From: taxacom-bounces at mailman.nhm.ku.edu
[mailto:taxacom-bounces at mailman.nhm.ku.edu] On Behalf Of Roderic Page
Sent: Saturday, 22 June 2013 3:48 PM
To: Donat Agosti
Cc: <taxacom at mailman.nhm.ku.edu>; David.King
Subject: Re: [Taxacom] A new way to view taxonomic publications
My sense was that you were saying the accuracy of OCR is too low, therefore
you can't do what you want to do. But there may be various ways to get to
your goal. For example, one way to extract articles from BHL is to attempt
to get that information from the OCR text itself, this has met with limited
success. The approach I've taken is to match external bibliographic data to
BHL bibliographic data and OCR text, and locate articles that way. This
works pretty well.
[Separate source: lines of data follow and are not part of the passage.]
Lemma send_repeat n s y : 0 ≤ n → writer_ok s → bl_tree s = bl → 0 ≤ y < 19 → Len bl.[y] ≠ 0 →
  fbits (replicate (Z.to_nat n) (code_field bl y)) ≤ room s →
  emits s (for_ 0 n (λ _ s, send_code s y (bl_tree s)) s) (replicate (Z.to_nat n) (code_field bl y)).
Proof.
  intros Hn Hs Hbl Hy Hl Hr. pose proof (code_nonneg y Hy).
  assert (∀ k, fbits (replicate k (code_field bl y)) = Z.of_nat k * Len bl.[y]) as Hfb
    by (intros k; by rewrite fbits_replicate).
  rewrite Hfb in Hr. rewrite Z2Nat.id in Hr by lia.
  apply (for_rule (λ i s', emits s s' (replicate (Z.to_nat i) (code_field bl y)))); [done|by apply emits_refl|].
  intros i s' Hi Hem. replace (Z.to_nat (i + 1)) with (Z.to_nat i + 1)%nat by lia. rewrite replicate_add.
  eapply emits_trans; [done|done|]. apply send_code_room; [apply Hem|by rewrite (emits_bl _ _ _ Hem)|done|done|].
  rewrite (emits_room _ _ _ Hem), Hfb. simpl. rewrite Z2Nat.id by lia. nia.
Qed.

Lemma emits2 s s1 s2 f g : writer_ok s → emits s s1 [f] → emits s1 s2 [g] → emits s s2 [f; g].
Proof. intros Hs H1 H2. by apply (emits_trans s s1 s2 [f] [g]). Qed.

Lemma send_run_ok p r s : run_ok p r → writer_ok s → bl_tree s = bl → used (run_syms r) →
  fbits (run_fields bl r) ≤ room s →
  emits s (send_run (r_len r) (r_prev r) (r_count r) (r_min r) s) (run_fields bl r).
Proof.
  intros (Hp & H1 & Hc & Hm) Hs Hbl Hu Hr. unfold send_run, run_fields, run_syms in *.
  destruct (Z.ltb_spec (r_count r) (r_min r)) as [Hlt|Hge].
  { destruct (Hu (r_len r)) as [Hy Hl].
    { unfold expand. apply elem_of_replicate. split; [done|lia]. }
    by apply send_repeat; [lia|..]. }
  unfold c_true in *. destruct (Z.eqb_spec (r_len r) 0) as [E0|E0]; cbn [negb] in *.
  - destruct (Z.leb_spec (r_count r) 10).
    + destruct (Hu REPZ_3_10) as [Hy Hl]; [by left|]. pose proof (code_nonneg _ Hy).
      cbn [fbits foldr snd code_field] in Hr.
      assert (emits s (send_code s REPZ_3_10 (bl_tree s)) [code_field bl REPZ_3_10]) as E
        by (apply send_code_room; try done; cbn [fbits foldr snd code_field]; lia).
      eapply emits2; [done|exact E|]. apply send_bits_ok; [apply E|split; simpl; unfold ubits; lia|].
      rewrite (emits_room _ _ _ E). cbn [fbits foldr snd code_field]. lia.
    + destruct (Hu REPZ_11_138) as [Hy Hl]; [by left|]. pose proof (code_nonneg _ Hy).
      cbn [fbits foldr snd code_field] in Hr.
      assert (emits s (send_code s REPZ_11_138 (bl_tree s)) [code_field bl REPZ_11_138]) as E
        by (apply send_code_room; try done; cbn [fbits foldr snd code_field]; lia).
      eapply emits2; [done|exact E|]. apply send_bits_ok; [apply E|split; simpl; unfold ubits; lia|].
      rewrite (emits_room _ _ _ E). cbn [fbits foldr snd code_field]. lia.
  - destruct (Hu REP_3_6) as [Hy Hl]; [apply elem_of_app; right; by left|]. pose proof (code_nonneg _ Hy).
    destruct (Z.eqb_spec (r_len r) (r_prev r)) as [Ep|Ep].
    + cbn [fbits foldr snd code_field] in Hr.
      assert (emits s (send_code s REP_3_6 (bl_tree s)) [code_field bl REP_3_6]) as E
        by (apply send_code_room; try done; cbn [fbits foldr snd code_field]; lia).
      eapply emits2; [done|exact E|]. apply send_bits_ok; [apply E|split; simpl; unfold ubits; lia|].
      rewrite (emits_room _ _ _ E). cbn [fbits foldr snd code_field]. lia.
    + destruct (Hu (r_len r)) as [Hy' Hl']; [by left|]. pose proof (code_nonneg _ Hy').
      cbn [fbits foldr snd code_field] in Hr.
      assert (emits s (send_code s (r_len r) (bl_tree s)) [code_field bl (r_len r)]) as E0'
        by (apply send_code_room; try done; cbn [fbits foldr snd code_field]; lia).
      set (s1 := send_code s (r_len r) (bl_tree s)) in *. pose proof (emits_bl _ _ _ E0') as Eb.
      assert (emits s1 (send_code s1 REP_3_6 (bl_tree s1)) [code_field bl REP_3_6]) as E.
      { apply send_code_room; [apply E0'|by rewrite Eb|done|done|]. rewrite (emits_room _ _ _ E0').
        cbn [fbits foldr snd code_field]. lia. }
      apply (emits_trans s s1 _ [_] [_; _]); [done|done|].
      eapply emits2; [apply E0'|exact E|]. apply send_bits_ok; [apply E|split; simpl; unfold ubits; lia|].
      rewrite (emits_room _ _ _ E), (emits_room _ _ _ E0'). cbn [fbits foldr snd code_field]. lia.
Qed.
So we get to the goal (article level resolution) despite
variable OCR quality.
Likewise BioNames uses a bunch of strategies (bibliographic matching,
external identifiers, existing indexes to taxonomic literature, searching
BHL OCR, etc.) to build a mapping between names and the literature. The
result is (I believe) the largest available mapping between animal names and
the digital literature.
My point is that if you set a threshold below which OCR quality is too low
you may miss out on important data, data which you could recover if you
tackle the problem using a variety of tools. There are lots of thing we
could do to tackle the kind of quality issues we face and again we've barely
begun to explore the tools available.
Sent from my iPhone
On 22 Jun 2013, at 05:59, Donat Agosti <agosti at amnh.org> wrote:
> Hi Rod
> There is not One World - there are different uses. For BHL, I am happy,
that they scan everything (and unhappy that the pace is slowing down), and
the only bar I would impose is to get a scan standard that is widely used on
in the digitization world. All the rest can be done later.
> The same for extracting names: Get whatever you can, make it open and
assume that somebody will pick it up and does things to it, like you do for
BHL what BHL doesn't do by themselves.
> You have a use case that requires certain specs (such as digital content
> We have a different one that requires OCR at a different accuracy rate.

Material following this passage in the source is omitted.